When Margulies went under the knife last month, she ranked 13th in the world and fourth among Americans via her points from 2019. Three more Americans were in 16th, 18th and 19th places overall.

So Margulies waited it out. If one of the other U.S. hopefuls fared well in the qualifying events — competitions with skiers from around the world — her chance of getting in via either route would decline. Perhaps vanish.

But none of the Americans ranked behind her made a podium in Olympic qualifying. Last week, the FIS rankings updated one last time. Margulies was still in fourth place among Americans.

Margulies said she was driving her 2012 Volkswagen Touareg from Salt Lake City to her home of Mammoth Lakes, California, on the day that U.S. Ski and Snowboard would fill the last spot. She made it 130 miles before her car broke down.

So Margulies became the first person in history to learn that they qualified for the Olympics while at S&R Auto of Wendover, Utah.

“I started crying, and the mechanics at the auto shop around me were so confused,” she said of receiving the news in a phone call. “So it was a good day and bad day. Mostly good.”

She was later towed back to Salt Lake City, then booked a flight the next day to Mammoth.

Four years earlier in Mammoth, Margulies finished fourth in the last Olympic qualifier for the PyeongChang Games. It was the best World Cup result of her career, but not enough to move up from fifth place to fourth in the U.S. standings. She just missed that four-woman Olympic team.

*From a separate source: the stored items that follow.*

(** ** [fread] and [fwrite] *)

(** [fread] makes one call, and returns the number of whole items it got; it
    marks the end of the file when it got nothing. *)
Lemma fread_ok ptr size nmemb f fd flags s :
  stream_at f fd flags (memory s) -> has_flag flags FILE_TYPE_READ = true -> readable fd (world s) ->
  ptr <> 0 -> 0 < size -> 0 < nmemb -> size * nmemb < 2 ^ 63 -> mapped (memory s) ptr (size * nmemb) ->
  exists r, 0 <= r <= size * nmemb /\ let t := take (Z.to_nat r) (input fd (world s)) in Z.of_nat (length t) = r /\ (r = 0 -> input fd (world s) = []) /\
    fread ptr size nmemb f s =
      if r =? 0 then Ok (0, with_memory (put_eof f 1 (memory s)) s)
      else Ok (r / size, Proc (CMem.write ptr t (memory s)) (errno_value s) (consume fd r (world s))).
Proof using Type.
  intros Hs Hfl Hr Hp Hsz Hn Ht Hm. destruct (read_law (memory s) (world s) fd ptr (size * nmemb) Hr) as (r & Hr1 & Hr2 & Hr3 & E); [nia|done|].
  exists r. split; [done|]. cbv zeta. split; [rewrite length_take; lia|]. split; [done|].
  pose proof (sa_range _ _ _ _ Hs) as (Hf & _). unfold fread.
  rewrite (proj2 (Z.eqb_neq ptr 0)), (proj2 (Z.eqb_neq f 0)), (proj2 (Z.eqb_neq size 0)), (proj2 (Z.eqb_neq nmemb 0)) by lia. cbn [orb].
  rewrite (bind_ok _ _ _ _ _ (flags_ok _ _ _ _ Hs)), Hfl. cbn [negb]. rewrite (bind_ok _ _ _ _ _ (fd_ok _ _ _ _ Hs)).
  rewrite wrap_small by nia. rewrite (bind_ok _ _ _ _ _ (read_result _ _ _ _ _ _ _ E ltac:(lia))).
  rewrite (proj2 (Z.ltb_ge r 0)) by lia. destruct (Z.eqb_spec r 0) as [->|Hne]; [|done].
  change (Z.to_nat 0) with 0%nat. rewrite take_0, consume_0. change (CMem.write ptr [] (memory s)) with (memory s).
  assert (Proc (memory s) (errno_value s) (world s) = s) as -> by (by destruct s).
  by rewrite (bind_ok _ _ _ _ _ (set_eof_ok _ _ _ 1 _ Hs ltac:(lia))).
Qed.

Lemma fwrite_ok ptr l f fd flags s :
  stream_at f fd flags (memory s) -> has_flag flags (Z.lor FILE_TYPE_WRITE FILE_TYPE_APPEND) = true -> accepting fd (world s) ->
  ptr <> 0 -> l <> [] -> Z.of_nat (length l) < 2 ^ 63 -> bytes_at (memory s) ptr l ->
  exists r, 0 < r <= Z.of_nat (length l) /\
    fwrite ptr 1 (Z.of_nat (length l)) f s = Ok (r, with_world (output_to fd (take (Z.to_nat r) l) (world s)) s).
Proof using Type.
  intros Hs Hfl Ha Hp Hl Hlen Hb. destruct (write_law (memory s) (world s) fd ptr l Ha Hl Hlen Hb) as (r & Hr & E).
  exists r. split; [done|]. pose proof (sa_range _ _ _ _ Hs) as (Hf & _). unfold fwrite.
  assert (length l <> 0)%nat by (by destruct l).
  rewrite (proj2 (Z.eqb_neq ptr 0)), (proj2 (Z.eqb_neq f 0)), (proj2 (Z.eqb_neq (Z.of_nat _) 0)) by lia. cbn [orb Z.eqb].
  rewrite (bind_ok _ _ _ _ _ (flags_ok _ _ _ _ Hs)), Hfl. cbn [negb]. rewrite (bind_ok _ _ _ _ _ (fd_ok _ _ _ _ Hs)).
  rewrite wrap_small, Z.mul_1_l by lia. rewrite (bind_ok _ _ _ _ _ (write_result _ _ _ _ _ _ _ E ltac:(lia))).
  rewrite (proj2 (Z.ltb_ge r 0)) by lia. by rewrite Z.div_1_r.
Qed.

(** ** [fgets] *)

Context (addr_c : Z).

(** The local character is apart from the stream. *)
Definition local_ok (f : Z) (m : mem) : Prop := addr_c <> 0 /\ is_Some (m !! addr_c) /\ (addr_c < f \/ f + 48 <= addr_c).

Lemma write_one a c (m : mem) : CMem.write a [c] m = <[a := c]> m.
Proof using Type. done. Qed.

Lemma fgetc_ok f fd flags s :
  stream_at f fd flags (memory s) -> has_flag flags FILE_TYPE_READ = true -> readable fd (world s) -> local_ok f (memory s) ->
  fgetc addr_c f s =
    match input fd (world s) with
    | [] => Ok (-1, with_memory (put_eof f 1 (memory s)) s)
    | c :: _ => Ok (c, Proc (<[addr_c := c]> (memory s)) (errno_value s) (consume fd 1 (world s)))
    end.
Proof using Type.
  intros Hs Hfl Hr (Ha & [x Hx] & Hout). pose proof (sa_range _ _ _ _ Hs) as (Hf & _). unfold fgetc. rewrite (proj2 (Z.eqb_neq f 0)) by done.
  destruct (fread_ok addr_c 1 1 f fd flags s Hs Hfl Hr) as (r & Hr1 & Hlen & H0 & E); [lia|lia|lia|lia| |].
  { intros k Hk. replace k with addr_c by lia. by exists x. }
  rewrite Z.mul_1_l in *. cbv zeta in Hlen. destruct (Z.eqb_spec r 0) as [->|Hne].
  - rewrite (bind_ok _ _ _ _ _ E), H0 by done. done.
  - assert (r = 1) as -> by lia. rewrite (bind_ok _ _ _ _ _ E). change (negb (1 / 1 =? 1)) with false. cbv iota.
    destruct (input fd (world s)) as [|c l] eqn:Ei; [by rewrite take_nil in Hlen|].
    rewrite (on_mem_ok (load8 addr_c) c (<[addr_c := c]> (memory s))); [done|].
    apply wp_det, wp_load8 with c; [apply lookup_insert_eq|done].
Qed.

(** What [fgets] takes of a text: up to [n] characters, and no more than a
    line; and whether it meets the end of the text. *)
Fixpoint line (n : nat) (l : list Z) : list Z :=
  match n, l with
  | S n, c :: l => c :: if c =? 10 then [] else line n l
  | _, _ => []
  end.

Fixpoint meets_end (n : nat) (l : list Z) : bool :=
  match n, l with
  | O, _ => false
  | S _, [] => true
  | S n, c :: l => if c =? 10 then false else meets_end n l
  end.

Lemma line_length n : forall l, (length (line n l) <= n)%nat.
Proof using Type. induction n as [|n IH]; intros [|c l]; cbn; try lia. destruct (c =? 10); cbn; [lia|]. specialize (IH l). lia. Qed.

(** The memory of a loop of [fgetc]s that has stored [done] from [a] on. *)
Record gets_memory (a size f fd flags : Z) (read : list Z) (m0 m : mem) : Prop := {
  gm_stream : stream_at f fd flags m;
  gm_local : local_ok f m;
  gm_room : mapped m a size;
  gm_text : bytes_at m a read;
  gm_else : forall k, k <> addr_c -> k < a \/ a + size <= k -> k < f + 40 \/ f + 44 <= k -> m !! k = m0 !! k;
}.


(** The buffer, the stream and the local character do not overlap. *)
Definition buffer_apart (a size f : Z) : Prop :=
  (a + size <= f \/ f + 48 <= a) /\ (addr_c < a \/ a + size <= addr_c).

Lemma lookup_insert_out (m : mem) a c k : k <> a -> <[a := c]> m !! k = m !! k.
Proof using Type. intros H. by rewrite lookup_insert_ne by done. Qed.

Lemma mapped_insert (m : mem) a c b n : mapped m b n -> mapped (<[a := c]> m) b n.
Proof using Type. intros H. rewrite <- write_one. by apply write_mapped. Qed.

Lemma local_insert f (m : mem) a c : local_ok f m -> local_ok f (<[a := c]> m).
Proof using Type. intros (H1 & H2 & H3). split; [done|]. split; [|done]. rewrite lookup_insert_is_Some'. by right. Qed.

Lemma gets_put a size f fd flags l m0 m c :
  gets_memory a size f fd flags l m0 m -> buffer_apart a size f -> Z.of_nat (length l) < size ->
  gets_memory a size f fd flags (l ++ [c]) m0 (<[a + Z.of_nat (length l) := c]> (<[addr_c := c]> m)).
Proof using Type.
  intros [H1 H2 H3 H4 H5] [Ha Hc] Hl. pose proof H2 as (_ & _ & Hf). split.
  - apply (stream_kept f fd flags m); [done| |intros b n Hn; by do 2 apply mapped_insert].
    intros x Hx. rewrite !lookup_insert_out by lia. done.
  - by do 2 apply local_insert.
  - by do 2 apply mapped_insert.
  - apply bytes_at_app. split.
    + intros i b Hi. apply lookup_lt_Some in Hi as Hlt. rewrite !lookup_insert_out by lia. by apply H4.
    + intros [|i] b Hi; [|done]. injection Hi as <-. rewrite Z.add_0_r. apply lookup_insert_eq.
  - intros k Hk1 Hk2 Hk3. rewrite !lookup_insert_out by lia. by apply H5.
Qed.

Lemma gets_eof a size f fd flags l m0 m :
  gets_memory a size f fd flags l m0 m -> buffer_apart a size f -> Z.of_nat (length l) <= size ->
  gets_memory a size f fd flags l m0 (put_eof f 1 m) /\ uint_at (put_eof f 1 m) (f + 40) 1.
Proof using Type.
  intros [H1 H2 H3 H4 H5] [Ha Hc] Hl. pose proof H2 as (Hz & Hx & Hf). unfold put_eof. split; [|by apply uint_at_write]. split.
  - apply stream_write; [done|lia].
  - split; [done|]. split; [|done]. rewrite write_lookup_out by (rewrite le_bytes_length; lia). done.
  - by apply write_mapped.
  - apply bytes_at_write_out; [done|]. rewrite le_bytes_length. lia.
  - intros k Hk1 Hk2 Hk3. rewrite write_lookup_out by (rewrite le_bytes_length; lia). by apply H5.
Qed.

(** The flag [eof] after the loop. *)
Definition eof_after (f : Z) (end_met : bool) (m0 m : mem) : Prop :=
  if end_met then uint_at m (f + 40) 1 else forall k, f + 40 <= k < f + 44 -> m !! k = m0 !! k.

Lemma gets_eof_kept a size f c c' l m0 (m : mem) :
  buffer_apart a size f -> local_ok f m -> Z.of_nat (length l) < size ->
  eof_after f false m0 m -> eof_after f false m0 (<[a + Z.of_nat (length (l : list Z)) := c]> (<[addr_c := c']> m)).
Proof using Type. intros [Ha Hc] (_ & _ & Hf) Hl H k Hk. rewrite !lookup_insert_out by lia. by apply H. Qed.

Lemma wp_gets_loop a size f fd flags m0 e w0 :
  0 < a -> 0 < size < 2 ^ 31 -> buffer_apart a size f -> gets_memory a size f fd flags [] m0 m0 ->
  has_flag flags FILE_TYPE_READ = true -> readable fd w0 ->
  let t := line (Z.to_nat (size - 1)) (input fd w0) in
  wp (loop (fun '(ptr, size) =>
      if 1 <? size then
        (let* c := fgetc addr_c f in
         if negb (c =? EOF) then
           on_mem (store8 ptr c) ;;
           if c =? 10 then ret (Done (ptr + 1)) else ret (Next (ptr + 1, size - 1))
         else ret (Done ptr))%prog
      else ret (Done ptr)) (a, size))
    (fun ptr s' => exists m', ptr = a + Z.of_nat (length t) /\ s' = Proc m' e (consume fd (Z.of_nat (length t)) w0) /\
       gets_memory a size f fd flags t m0 m' /\ eof_after f (meets_end (Z.to_nat (size - 1)) (input fd w0)) m0 m')
    (Proc m0 e w0).
Proof using Type.
  intros Ha0 Hsize Hap H0 Hfl Hr t.
  apply wp_loop_n with (n := size) (I := fun j '(ptr, sz) s' => exists l m, j = sz /\ ptr = a + Z.of_nat (length l) /\
    sz = size - Z.of_nat (length l) /\ 1 <= sz /\ s' = Proc m e (consume fd (Z.of_nat (length l)) w0) /\
    gets_memory a size f fd flags l m0 m /\ eof_after f false m0 m /\
    t = l ++ line (Z.to_nat (sz - 1)) (drop (length l) (input fd w0)) /\
    meets_end (Z.to_nat (size - 1)) (input fd w0) = meets_end (Z.to_nat (sz - 1)) (drop (length l) (input fd w0))); [| |lia].
  2:{ exists [], m0. cbn [length]. rewrite Z.add_0_r, Z.sub_0_r, consume_0, drop_0. do 3 (split; [reflexivity|]). split; [lia|]. split; [reflexivity|]. split; [exact H0|]. split; [intros k _; reflexivity|]. split; reflexivity. }
  intros j [ptr sz] s' (l & m & -> & -> & -> & Hsz & -> & Hm & He & Ht & Hend).
  destruct (consume_law fd (Z.of_nat (length l)) w0 Hr) as [Hr1 Hin]. rewrite Nat2Z.id in Hin.
  destruct (Z.ltb_spec 1 (size - Z.of_nat (length l))) as [Hlt|Hge].
  - wp_step. unfold wp at 1. rewrite (fgetc_ok f fd flags (Proc m e (consume fd (Z.of_nat (length l)) w0)) (gm_stream _ _ _ _ _ _ _ _ Hm) Hfl Hr1 (gm_local _ _ _ _ _ _ _ _ Hm)). cbn [world memory errno_value].
    rewrite Hin. replace (Z.to_nat (size - Z.of_nat (length l) - 1)) with (S (Z.to_nat (size - Z.of_nat (length l) - 2))) in Ht, Hend by lia.
    destruct (drop (length l) (input fd w0)) as [|c rest] eqn:Ed; cbn [line meets_end] in Ht, Hend.
    + change (negb (-1 =? EOF)) with false. cbv iota. rewrite app_nil_r in Ht. subst t. rewrite Ht, Hend.
      destruct (gets_eof a size f fd flags l m0 m Hm Hap ltac:(lia)) as [G1 G2]. wp_step. by exists (put_eof f 1 m).
    + assert (byte c) as Hb.
      { pose proof (Forall_drop _ (length l) _ (input_bytes fd w0 Hr)) as Hall. rewrite Ed in Hall. by apply Forall_cons in Hall as [? _]. }
      pose proof Hb as Hb'. unfold byte in Hb'.
      rewrite (proj2 (Z.eqb_neq c EOF)) by (unfold EOF; lia). cbn [negb]. rewrite consume_add by lia.
      pose proof (gets_put a size f fd flags l m0 m c Hm Hap ltac:(lia)) as Hm'.
      pose proof (gets_eof_kept a size f c c l m0 m Hap (gm_local _ _ _ _ _ _ _ _ Hm) ltac:(lia) He) as He'.
      wp_step. apply wp_on_mem. apply wp_store8; [apply (mapped_insert m addr_c c a size (gm_room _ _ _ _ _ _ _ _ Hm)); lia|]. cbn [memory].
      rewrite (wrap_small 8 c) by exact Hb. unfold with_memory. cbn [errno_value world].
      set (m' := <[a + Z.of_nat (length l) := c]> (<[addr_c := c]> m)) in *.
      assert (Z.of_nat (length l) + 1 = Z.of_nat (length (l ++ [c]))) as El by (rewrite length_app; cbn; lia).
      rewrite El. revert Ht Hend. destruct (Z.eqb_spec c 10) as [->|Hne]; intros Ht Hend; wp_step.
      * cbn [turn]. rewrite Hend, Ht. exists m'. split; [rewrite <- El; lia|]. split; [reflexivity|]. split; [exact Hm'|exact He'].
      * exists (size - Z.of_nat (length l) - 1). split; [|lia]. exists (l ++ [c]), m'. rewrite <- El. split; [done|]. split; [lia|]. split; [lia|]. split; [lia|].
        split; [by rewrite El|]. split; [done|]. split; [done|].
        assert (drop (length (l ++ [c])) (input fd w0) = rest) as ->.
        { rewrite length_app, <- drop_drop, Ed. done. }
        replace (size - Z.of_nat (length l) - 1 - 1) with (size - Z.of_nat (length l) - 2) by lia.
        split; [|exact Hend]. by rewrite <- app_assoc.
  - wp_step. assert (Z.to_nat (size - Z.of_nat (length l) - 1) = 0%nat) as E1 by lia. rewrite E1 in Ht, Hend. cbn [line meets_end] in Ht, Hend.
    rewrite app_nil_r in Ht. rewrite Ht, Hend. by exists m.
Qed.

“Obviously in that moment, I was really, really upset. But looking back at it, I don’t think I would have been ready to go to the Olympics [in 2018],” she said. “There’s a reason behind me not going at that time. And there’s a reason I’m going now.”

Margulies said she returned to skiing from her seventh surgery two weeks ago. Her knees are doing well, and she got all her tricks back.

But that belies the struggle of the past decade. In March 2011, ski halfpipe was added to the Olympic program. Margulies, then 13, gabbed with her friends about becoming an Olympian one day.

In December 2013, she tore her right ACL and meniscus in practice and was out for a year. In an eight-year stretch, she tore her right ACL and meniscus three separate times, her left ACL and meniscus once and, separately, her right and left medial meniscus each once.

“It takes a toll on you, physically and mentally,” Margulies said. “So many people, close to me even, told me that I should give up, that I should try something else, that I need to just move on. That hurt a lot, for sure, but I used those people’s opinions as motivation to prove them wrong.”

Margulies’ take on an unprecedented realization of an Olympic dream?

“Perseverance pays off,” she said. “You can make those dreams a reality, no matter what the setbacks are.”